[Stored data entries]
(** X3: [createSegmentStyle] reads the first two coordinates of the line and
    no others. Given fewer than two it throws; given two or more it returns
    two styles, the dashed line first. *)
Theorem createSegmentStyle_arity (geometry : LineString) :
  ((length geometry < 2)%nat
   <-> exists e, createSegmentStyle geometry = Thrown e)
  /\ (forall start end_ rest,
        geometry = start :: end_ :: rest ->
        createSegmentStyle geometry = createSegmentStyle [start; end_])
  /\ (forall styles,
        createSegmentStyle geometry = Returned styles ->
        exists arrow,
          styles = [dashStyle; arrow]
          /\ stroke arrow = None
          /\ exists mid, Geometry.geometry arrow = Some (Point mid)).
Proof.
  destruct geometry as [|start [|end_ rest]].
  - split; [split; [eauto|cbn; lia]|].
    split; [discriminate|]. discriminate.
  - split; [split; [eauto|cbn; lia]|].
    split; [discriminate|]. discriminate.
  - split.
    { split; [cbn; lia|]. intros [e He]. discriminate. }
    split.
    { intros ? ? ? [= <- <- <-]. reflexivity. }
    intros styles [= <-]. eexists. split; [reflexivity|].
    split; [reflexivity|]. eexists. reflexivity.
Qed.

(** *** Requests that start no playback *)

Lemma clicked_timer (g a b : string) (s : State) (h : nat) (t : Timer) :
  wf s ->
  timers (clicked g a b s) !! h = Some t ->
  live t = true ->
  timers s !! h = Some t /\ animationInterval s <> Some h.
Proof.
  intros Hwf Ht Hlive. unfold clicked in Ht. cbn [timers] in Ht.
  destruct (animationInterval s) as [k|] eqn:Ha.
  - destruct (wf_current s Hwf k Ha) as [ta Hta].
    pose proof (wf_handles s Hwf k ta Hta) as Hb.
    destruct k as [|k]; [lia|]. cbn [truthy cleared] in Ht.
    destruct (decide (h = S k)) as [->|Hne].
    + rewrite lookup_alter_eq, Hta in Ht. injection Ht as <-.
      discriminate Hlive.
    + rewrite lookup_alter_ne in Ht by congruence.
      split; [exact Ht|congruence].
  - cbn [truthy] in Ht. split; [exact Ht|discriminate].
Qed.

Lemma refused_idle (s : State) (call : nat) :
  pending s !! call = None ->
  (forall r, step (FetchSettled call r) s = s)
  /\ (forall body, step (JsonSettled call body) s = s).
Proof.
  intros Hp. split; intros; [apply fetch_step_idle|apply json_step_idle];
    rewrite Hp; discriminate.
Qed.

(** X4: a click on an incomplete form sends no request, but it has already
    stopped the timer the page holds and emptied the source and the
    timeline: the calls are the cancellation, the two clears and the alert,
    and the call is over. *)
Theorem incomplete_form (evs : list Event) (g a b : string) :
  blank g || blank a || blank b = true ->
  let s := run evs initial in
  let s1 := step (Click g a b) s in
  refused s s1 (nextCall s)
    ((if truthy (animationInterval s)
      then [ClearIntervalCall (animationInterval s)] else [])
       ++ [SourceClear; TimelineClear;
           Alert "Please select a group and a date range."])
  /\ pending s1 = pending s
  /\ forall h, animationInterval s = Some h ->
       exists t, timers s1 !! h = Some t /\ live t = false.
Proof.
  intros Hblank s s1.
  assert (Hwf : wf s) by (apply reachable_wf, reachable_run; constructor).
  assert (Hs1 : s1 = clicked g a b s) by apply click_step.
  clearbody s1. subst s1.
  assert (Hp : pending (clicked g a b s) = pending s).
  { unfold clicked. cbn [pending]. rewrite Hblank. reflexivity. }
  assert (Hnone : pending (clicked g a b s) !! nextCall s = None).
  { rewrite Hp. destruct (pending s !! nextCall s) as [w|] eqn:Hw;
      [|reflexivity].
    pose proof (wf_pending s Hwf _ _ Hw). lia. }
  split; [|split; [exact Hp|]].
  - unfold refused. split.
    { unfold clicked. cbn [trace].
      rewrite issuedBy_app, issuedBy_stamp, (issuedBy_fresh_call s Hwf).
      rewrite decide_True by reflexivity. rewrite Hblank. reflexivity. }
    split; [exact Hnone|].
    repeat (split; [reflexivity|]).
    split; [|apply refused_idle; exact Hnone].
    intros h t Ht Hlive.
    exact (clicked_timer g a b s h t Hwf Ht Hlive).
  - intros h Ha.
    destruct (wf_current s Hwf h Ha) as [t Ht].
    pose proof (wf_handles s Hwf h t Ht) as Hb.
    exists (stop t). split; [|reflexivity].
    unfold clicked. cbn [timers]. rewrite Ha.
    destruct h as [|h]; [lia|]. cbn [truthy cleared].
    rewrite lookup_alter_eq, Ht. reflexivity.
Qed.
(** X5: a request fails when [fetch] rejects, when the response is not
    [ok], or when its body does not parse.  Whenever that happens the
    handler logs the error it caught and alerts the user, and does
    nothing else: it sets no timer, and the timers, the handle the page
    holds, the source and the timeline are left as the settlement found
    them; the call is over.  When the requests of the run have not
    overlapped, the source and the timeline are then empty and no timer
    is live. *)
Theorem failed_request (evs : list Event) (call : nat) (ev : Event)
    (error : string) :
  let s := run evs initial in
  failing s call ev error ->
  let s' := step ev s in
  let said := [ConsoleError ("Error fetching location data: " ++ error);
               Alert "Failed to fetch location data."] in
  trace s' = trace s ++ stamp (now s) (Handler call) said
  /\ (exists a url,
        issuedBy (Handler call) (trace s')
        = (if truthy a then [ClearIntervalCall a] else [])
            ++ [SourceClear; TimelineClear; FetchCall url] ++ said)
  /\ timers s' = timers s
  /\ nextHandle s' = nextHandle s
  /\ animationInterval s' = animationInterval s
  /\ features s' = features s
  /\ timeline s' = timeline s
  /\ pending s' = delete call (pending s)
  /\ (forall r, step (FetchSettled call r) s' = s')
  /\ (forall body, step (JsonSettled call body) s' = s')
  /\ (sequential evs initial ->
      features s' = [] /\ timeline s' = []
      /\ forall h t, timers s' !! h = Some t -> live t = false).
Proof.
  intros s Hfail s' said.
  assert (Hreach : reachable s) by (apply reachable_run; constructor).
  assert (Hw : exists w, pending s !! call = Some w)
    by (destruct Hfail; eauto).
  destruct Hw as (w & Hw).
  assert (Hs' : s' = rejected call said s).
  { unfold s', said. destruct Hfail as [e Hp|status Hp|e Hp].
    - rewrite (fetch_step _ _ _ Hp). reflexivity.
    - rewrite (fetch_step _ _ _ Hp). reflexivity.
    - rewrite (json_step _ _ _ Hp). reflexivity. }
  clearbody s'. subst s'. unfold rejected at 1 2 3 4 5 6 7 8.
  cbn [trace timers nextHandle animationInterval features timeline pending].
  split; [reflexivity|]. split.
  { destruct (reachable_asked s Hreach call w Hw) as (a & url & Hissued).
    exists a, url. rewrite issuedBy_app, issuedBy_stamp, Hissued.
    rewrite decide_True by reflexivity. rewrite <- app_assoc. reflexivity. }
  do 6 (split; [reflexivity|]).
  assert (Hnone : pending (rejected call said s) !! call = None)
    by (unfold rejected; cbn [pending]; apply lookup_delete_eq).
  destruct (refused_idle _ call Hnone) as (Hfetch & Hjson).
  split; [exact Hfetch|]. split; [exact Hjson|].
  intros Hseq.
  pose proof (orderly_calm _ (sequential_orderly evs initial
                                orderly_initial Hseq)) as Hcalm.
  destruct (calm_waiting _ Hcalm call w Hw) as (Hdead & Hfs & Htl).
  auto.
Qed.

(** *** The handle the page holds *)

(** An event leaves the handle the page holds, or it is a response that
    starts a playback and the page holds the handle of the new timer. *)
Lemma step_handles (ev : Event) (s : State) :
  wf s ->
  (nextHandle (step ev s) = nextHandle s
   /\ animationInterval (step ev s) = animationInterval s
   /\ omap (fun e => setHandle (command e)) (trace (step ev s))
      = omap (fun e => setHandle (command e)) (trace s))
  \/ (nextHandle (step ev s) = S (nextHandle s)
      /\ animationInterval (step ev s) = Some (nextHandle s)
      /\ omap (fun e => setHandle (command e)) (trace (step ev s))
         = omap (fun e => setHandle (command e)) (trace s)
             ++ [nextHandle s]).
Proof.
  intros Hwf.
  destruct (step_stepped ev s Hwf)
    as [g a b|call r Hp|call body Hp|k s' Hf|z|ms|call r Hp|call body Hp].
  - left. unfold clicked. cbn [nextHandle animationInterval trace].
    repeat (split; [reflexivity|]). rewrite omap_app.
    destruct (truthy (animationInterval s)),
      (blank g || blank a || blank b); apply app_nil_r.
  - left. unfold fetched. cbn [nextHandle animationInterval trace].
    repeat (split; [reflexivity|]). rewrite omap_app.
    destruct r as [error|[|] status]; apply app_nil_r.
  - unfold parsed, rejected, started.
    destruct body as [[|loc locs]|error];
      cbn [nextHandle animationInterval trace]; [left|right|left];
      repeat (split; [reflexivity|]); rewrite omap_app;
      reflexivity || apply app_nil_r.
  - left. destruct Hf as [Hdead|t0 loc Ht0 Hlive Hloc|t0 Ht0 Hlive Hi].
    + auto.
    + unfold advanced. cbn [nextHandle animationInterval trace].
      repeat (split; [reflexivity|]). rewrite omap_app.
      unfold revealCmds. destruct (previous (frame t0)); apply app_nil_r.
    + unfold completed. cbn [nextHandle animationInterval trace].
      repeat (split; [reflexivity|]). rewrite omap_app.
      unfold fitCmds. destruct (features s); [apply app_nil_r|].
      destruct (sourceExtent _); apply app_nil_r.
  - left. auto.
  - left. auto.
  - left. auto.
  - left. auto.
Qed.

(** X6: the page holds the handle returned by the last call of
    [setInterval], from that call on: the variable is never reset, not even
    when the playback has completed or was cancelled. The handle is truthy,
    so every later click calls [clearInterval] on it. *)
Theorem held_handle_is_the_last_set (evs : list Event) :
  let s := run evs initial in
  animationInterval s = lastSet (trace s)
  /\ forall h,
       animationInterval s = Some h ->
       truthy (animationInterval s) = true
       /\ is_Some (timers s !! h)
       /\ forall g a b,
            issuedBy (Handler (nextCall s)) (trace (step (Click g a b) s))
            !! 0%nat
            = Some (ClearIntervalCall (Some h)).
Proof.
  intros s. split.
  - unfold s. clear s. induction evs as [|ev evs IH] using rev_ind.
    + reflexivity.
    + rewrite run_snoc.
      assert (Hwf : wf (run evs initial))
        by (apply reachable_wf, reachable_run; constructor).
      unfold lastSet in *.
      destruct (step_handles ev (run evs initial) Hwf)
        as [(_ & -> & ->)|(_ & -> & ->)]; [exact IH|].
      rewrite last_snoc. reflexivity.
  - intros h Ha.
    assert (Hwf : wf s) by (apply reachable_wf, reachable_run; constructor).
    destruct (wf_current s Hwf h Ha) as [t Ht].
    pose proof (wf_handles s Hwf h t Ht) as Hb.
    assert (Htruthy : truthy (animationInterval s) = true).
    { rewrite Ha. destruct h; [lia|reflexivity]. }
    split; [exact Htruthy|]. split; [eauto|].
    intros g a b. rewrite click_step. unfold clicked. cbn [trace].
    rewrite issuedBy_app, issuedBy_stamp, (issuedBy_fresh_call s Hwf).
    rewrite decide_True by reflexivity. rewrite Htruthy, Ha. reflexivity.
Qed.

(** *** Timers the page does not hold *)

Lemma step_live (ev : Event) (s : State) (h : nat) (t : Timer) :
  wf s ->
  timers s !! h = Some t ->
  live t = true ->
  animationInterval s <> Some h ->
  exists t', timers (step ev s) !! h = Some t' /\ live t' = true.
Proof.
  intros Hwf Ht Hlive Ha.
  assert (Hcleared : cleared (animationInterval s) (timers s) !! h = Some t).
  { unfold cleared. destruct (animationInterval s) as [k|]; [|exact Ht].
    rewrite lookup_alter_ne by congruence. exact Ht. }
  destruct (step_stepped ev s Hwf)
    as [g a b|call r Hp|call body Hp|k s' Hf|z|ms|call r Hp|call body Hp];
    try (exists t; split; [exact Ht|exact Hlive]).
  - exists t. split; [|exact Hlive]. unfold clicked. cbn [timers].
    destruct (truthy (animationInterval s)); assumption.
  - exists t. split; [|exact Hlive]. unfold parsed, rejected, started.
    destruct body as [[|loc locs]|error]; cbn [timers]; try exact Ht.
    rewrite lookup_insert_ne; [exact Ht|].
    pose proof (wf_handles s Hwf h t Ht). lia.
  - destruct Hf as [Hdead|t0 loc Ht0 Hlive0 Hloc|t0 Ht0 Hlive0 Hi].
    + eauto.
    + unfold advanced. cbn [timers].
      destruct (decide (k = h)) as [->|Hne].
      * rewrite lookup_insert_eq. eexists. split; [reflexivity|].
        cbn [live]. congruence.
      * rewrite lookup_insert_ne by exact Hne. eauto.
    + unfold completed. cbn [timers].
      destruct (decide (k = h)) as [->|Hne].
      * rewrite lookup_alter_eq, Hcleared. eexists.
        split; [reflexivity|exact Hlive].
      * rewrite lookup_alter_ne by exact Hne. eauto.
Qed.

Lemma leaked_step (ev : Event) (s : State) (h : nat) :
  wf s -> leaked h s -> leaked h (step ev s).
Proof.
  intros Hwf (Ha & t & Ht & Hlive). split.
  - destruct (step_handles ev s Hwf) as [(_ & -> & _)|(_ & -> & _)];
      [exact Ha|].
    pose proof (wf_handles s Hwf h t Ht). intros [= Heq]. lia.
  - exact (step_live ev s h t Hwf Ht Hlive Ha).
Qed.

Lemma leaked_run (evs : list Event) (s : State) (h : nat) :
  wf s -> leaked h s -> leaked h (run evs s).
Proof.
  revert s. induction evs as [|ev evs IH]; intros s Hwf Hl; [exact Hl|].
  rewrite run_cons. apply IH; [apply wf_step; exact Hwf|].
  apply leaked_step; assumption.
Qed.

...

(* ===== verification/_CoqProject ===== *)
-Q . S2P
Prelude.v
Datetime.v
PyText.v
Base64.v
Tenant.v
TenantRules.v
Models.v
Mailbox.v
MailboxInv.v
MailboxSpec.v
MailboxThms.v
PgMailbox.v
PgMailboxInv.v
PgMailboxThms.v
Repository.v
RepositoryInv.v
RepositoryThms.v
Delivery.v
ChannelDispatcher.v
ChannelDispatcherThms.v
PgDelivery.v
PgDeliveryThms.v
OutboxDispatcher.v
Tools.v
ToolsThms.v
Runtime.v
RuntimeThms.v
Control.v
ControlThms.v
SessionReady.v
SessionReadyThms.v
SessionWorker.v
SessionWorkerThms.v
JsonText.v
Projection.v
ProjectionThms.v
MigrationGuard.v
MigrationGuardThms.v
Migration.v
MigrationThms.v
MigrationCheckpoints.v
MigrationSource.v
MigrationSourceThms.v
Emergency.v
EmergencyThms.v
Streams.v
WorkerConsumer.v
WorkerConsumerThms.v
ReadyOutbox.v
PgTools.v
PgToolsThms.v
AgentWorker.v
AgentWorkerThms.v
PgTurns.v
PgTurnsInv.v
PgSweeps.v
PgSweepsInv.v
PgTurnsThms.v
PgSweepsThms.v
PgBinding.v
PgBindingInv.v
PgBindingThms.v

# Try it
Please reproduce, exactly as they appear above, the lines from the line containing "(** X3: [createSegmentStyle]" up to and including the line containing "Theorem createSegmentStyle_arity (geometry".

# Result of this task
(** X3: [createSegmentStyle] reads the first two coordinates of the line and
    no others. Given fewer than two it throws; given two or more it returns
    two styles, the dashed line first. *)
Theorem createSegmentStyle_arity (geometry : LineString) :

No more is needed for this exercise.